After his review of evidence, Hughes J’s reasoning on obviousness is contained entirely in the following passage:
[202] . . .I accept that, looking at all the evidence of all the experts, that while anticonvulsants were looked at - at least by some researchers - as a fruitful field to try and see if any of them worked with respect to pain, one would not know, until it was tested, whether it worked in fact, and without any harmful effects. The statements of Lord Justice Kitchin at paragraph 90 of his Reasons in MedImmune, [[2012] EWCA Civ 1234], are appropriate:
…there are areas of technology such as pharmaceuticals and biotechnology which are heavily dependant on research, where workers are faced with many possible answers to explore but have little idea if any one of them will prove fruitful. Nevertheless they do pursue them in the hope that they will find new and useful products. They plainly would not carry out this work if the prospects of success were so low as not to make them worthwhile. But denial of patent protection in all such cases would act as a significant deterrent to research.
[203] Therefore, I find that Pharmascience’s allegation as to obviousness is not justified.
This reasoning is cryptic. It might be taken as saying that because one would not know whether the particular compound would work until it was tested, therefore it was not obvious, particularly in light of the need to provide an incentive for such experimental research. But it is exactly when success can be predicted, but the exact form of the success cannot, that the obvious to try analysis applies. As the EWCA said in the next paragraph of the MedImmune decision:
For these reasons, the judgments of the courts in England and Wales and of the Boards of Appeal of the EPO often reveal an enquiry by the tribunal into whether it was obvious to pursue a particular approach with a reasonable or fair expectation of success as opposed to a hope to succeed.

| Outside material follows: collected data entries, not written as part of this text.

(** X6 at work: [alice.json] is a plain file. *)
Lemma X6_plain_name_is_accepted_witness :
  escapes Sample.two "alice.json" = false
  /\ check_profile Sample.two (global_settings_of Sample.two "https://x.test")
       (profile_of "alice.json")
     = Accept (profile_of "alice.json"
               ∪ global_settings_of Sample.two "https://x.test")
              "alice.json".
Proof.
  apply X6_plain_name_is_accepted.
  - vm_compute. reflexivity.
  - exists "https://x.test". vm_compute. reflexivity.
  - reflexivity.
  - reflexivity.
  - vm_compute. reflexivity.
Defined.

(** X7 at work: an empty profile against empty settings. *)
Lemma X7_missing_field_is_a_warning_witness :
  check_profile Sample.two ∅ ∅ = Skip WARNING (SkipInvalidItem ∅)
  /\ (forall before after,
       spawned (launch_trace Sample.two ∅ (before ++ ∅ :: after) None)
       = spawned (launch_trace Sample.two ∅ (before ++ after) None)).
Proof.
  apply X7_missing_field_is_a_warning. left. reflexivity.
Defined.

(** X8 at work: two valid files, one wait between the two spawns. *)
Lemma X8_all_valid_is_paced_without_trailing_wait_witness :
  pace_view (trace (snd (run_main Sample.two None)))
  = alternation (length (cookie_files Sample.two))
  /\ length (spawned (trace (snd (run_main Sample.two None))))
     = length (cookie_files Sample.two).
Proof.
  apply (X8_all_valid_is_paced_without_trailing_wait Sample.two None
           "https://x.test" (fst (run_main Sample.two None))).
  - vm_compute. reflexivity.
  - vm_compute. repeat constructor.
  - apply surjective_pairing.
  - vm_compute. discriminate.
Defined.

(** X9 at work: Ctrl+C during the first wait. *)
Lemma X9_pacing_interrupt_escapes_witness :
  fst (run_main Sample.two (Some 0)) = Raised KeyboardInterrupt
  /\ (exists view,
        pace_view (trace (snd (run_main Sample.two (Some 0))))
        = view ++ [PSpawn])
  /\ spawned (trace (snd (run_main Sample.two (Some 0)))) <> []
  /\ terminated (trace (snd (run_main Sample.two (Some 0)))) = []
  /\ (forall h, ~ In (EJoin h) (trace (snd (run_main Sample.two (Some 0)))))
  /\ (forall l n,
        ~ In (ELog l (AllStarted n))
             (trace (snd (run_main Sample.two (Some 0))))).
Proof.
  apply (X9_pacing_interrupt_escapes Sample.two (Some 0) [] [] _ _
           (discovery_trace Sample.two "https://x.test"
            ++ [ELog INFO (Starting 1 2 "alice.json");
                ESpawn 0 (<["cookie_file" := "alice.json"]>
                            (global_settings_of Sample.two "https://x.test"))])).
  - apply surjective_pairing.
  - vm_compute. reflexivity.
Defined.

(** X10 at work: the one worker started ends by itself. *)
Lemma X10_run_without_interrupt_witness :
  terminated (trace (snd (run_main Worlds.trailing_link None))) = []
  /\ ~ In EInterrupt (trace (snd (run_main Worlds.trailing_link None)))
  /\ (forall l n,
        In (ELog l (AllStarted n))
           (trace (snd (run_main Worlds.trailing_link None))) ->
        n = length (spawned (trace (snd (run_main Worlds.trailing_link None))))
        /\ (fst (run_main Worlds.trailing_link None) = Done tt
            \/ fst (run_main Worlds.trailing_link None) = Blocked)
        /\ (fst (run_main Worlds.trailing_link None) = Done tt <->
            forall h, h < n -> worker Worlds.trailing_link h = ExitsOnItsOwn))
  /\ (fst (run_main Worlds.trailing_link None) = Done tt ->
      exists before,
        trace (snd (run_main Worlds.trailing_link None))
        = before
          ++ map EJoin
               (seq 0 (length (spawned
                          (trace (snd (run_main Worlds.trailing_link None))))))).
Proof.
  apply (X10_run_without_interrupt Worlds.trailing_link [] []).
  apply surjective_pairing.
Defined.

(** X11 at work: three workers, the second ignores the signal. *)
Lemma X11_sweep_stalls_at_ignoring_worker_witness :
  exists s' joined,
    supervise Worlds.stubborn ([0] ++ 1 :: [2])
              (start Worlds.stubborn (Some 0)) = (Blocked, s')
    /\ trace s' = trace (start Worlds.stubborn (Some 0)) ++ map EJoin joined
                  ++ [EInterrupt; ELog INFO CaughtCtrlC]
                  ++ sweep [0] ++ [ETerminate 1]
    /\ terminated (trace s')
       = terminated (trace (start Worlds.stubborn (Some 0))) ++ [0] ++ [1].
Proof.
  apply X11_sweep_stalls_at_ignoring_worker.
  - discriminate.
  - reflexivity.
  - reflexivity.
  - repeat constructor. discriminate.
Defined.

(** X12 at work: two workers started, Ctrl+C during the first join and
    again while the handler awaits the first worker. *)
Lemma X12_all_started_reports_the_workers_witness :
  2 = length (spawned (trace (snd (run_main_with Sample.two (Some 1) [0] []))))
  /\ 1 <= 2 <= length (cookie_files Sample.two)
  /\ started_handles (trace (snd (run_main_with Sample.two (Some 1) [0] [])))
     = seq 0 2.
Proof.
  apply (X12_all_started_reports_the_workers Sample.two (Some 1) [0] []
           (fst (run_main_with Sample.two (Some 1) [0] [])) _ INFO).
  - apply surjective_pairing.
  - vm_compute. auto 20.
Defined.

(** X14 at work: a rejected link sits between the two accepted files, and
    one wait of 30 seconds separates the two spawns; where every file is a
    link leading outside there is no wait. *)
Lemma X14_waits_follow_spawns_witness :
  (exists t1 h1 c1 mid h2 c2 t2,
     trace (snd (run_main Worlds.link_between None))
     = t1 ++ ESpawn h1 c1 :: mid ++ ESpawn h2 c2 :: t2
     /\ In (ELog ERROR (OutsideCookies "m.json")) mid
     /\ pace_view mid = [PSleep 30])
  /\ (forall secs,
        ~ In (ESleep secs) (trace (snd (run_main Worlds.only_links None)))).
Proof.
  split.
  - destruct (X14_waits_follow_spawns Worlds.link_between None [] []
                (fst (run_main Worlds.link_between None))
                (snd (run_main Worlds.link_between None))
                (surjective_pairing _)) as (_ & Hbetween & _).
    assert (E : trace (snd (run_main Worlds.link_between None))
                = (discovery_trace Worlds.link_between "https://x.test"
                   ++ [ELog INFO (Starting 1 3 "a.json")])
                  ++ ESpawn 0 (<["cookie_file" := "a.json"]>
                       (global_settings_of Worlds.link_between "https://x.test"))
                  :: [ELog INFO Waiting30; ESleep 30;
                      ELog ERROR (OutsideCookies "m.json");
                      ELog INFO (Starting 3 3 "z.json")]
                  ++ ESpawn 1 (<["cookie_file" := "z.json"]>
                       (global_settings_of Worlds.link_between "https://x.test"))
                  :: [ELog INFO (AllStarted 2); EJoin 0; EJoin 1])
      by (vm_compute; reflexivity).
    eexists _, _, _, _, _, _, _. split; [exact E|].
    split; [simpl; auto|].
    exact (Hbetween _ _ _ _ _ _ _ E eq_refl).
  - destruct (X14_waits_follow_spawns Worlds.only_links None [] []
                (fst (run_main Worlds.only_links None))
                (snd (run_main Worlds.only_links None))
                (surjective_pairing _)) as (_ & _ & _ & Hnone).
    apply Hnone. vm_compute. repeat constructor.
Defined.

A good example is provided by Hughes J’s decision in Ratiopharm v Pfizer / amlodipine besylate 2009 FC 711 aff’d 2010 FCA 204, in which the maleate salt of amlodipine was the preferred embodiment in the prior art. The maleate salt had certain production problems, such as stickiness. The patentee conducted a routine salt screen, which is to say it prepared a variety of pharmaceutically acceptable salts of amlodipine, and determined that the besylate salt had the best set of manufacturing properties of those salts tested. It could not be predicted in advance that the besylate in particular would be the best salt (or it would not have been necessary to carry out the screen) but it was obvious to try a salt screen, and it was obvious that one of the salts tested would succeed, at least in the sense of being better than the others. Therefore the invention was obvious.
As noted, Hughes J’s obviousness reasoning in this case was very brief, no doubt because the conclusion on utility / ovrebreadth was dispositive, and it would be wrong to read too much into it. I suggest that his decision in the amlodipine besylate case is a better guide to the obvious to try test than is his reasoning in this case.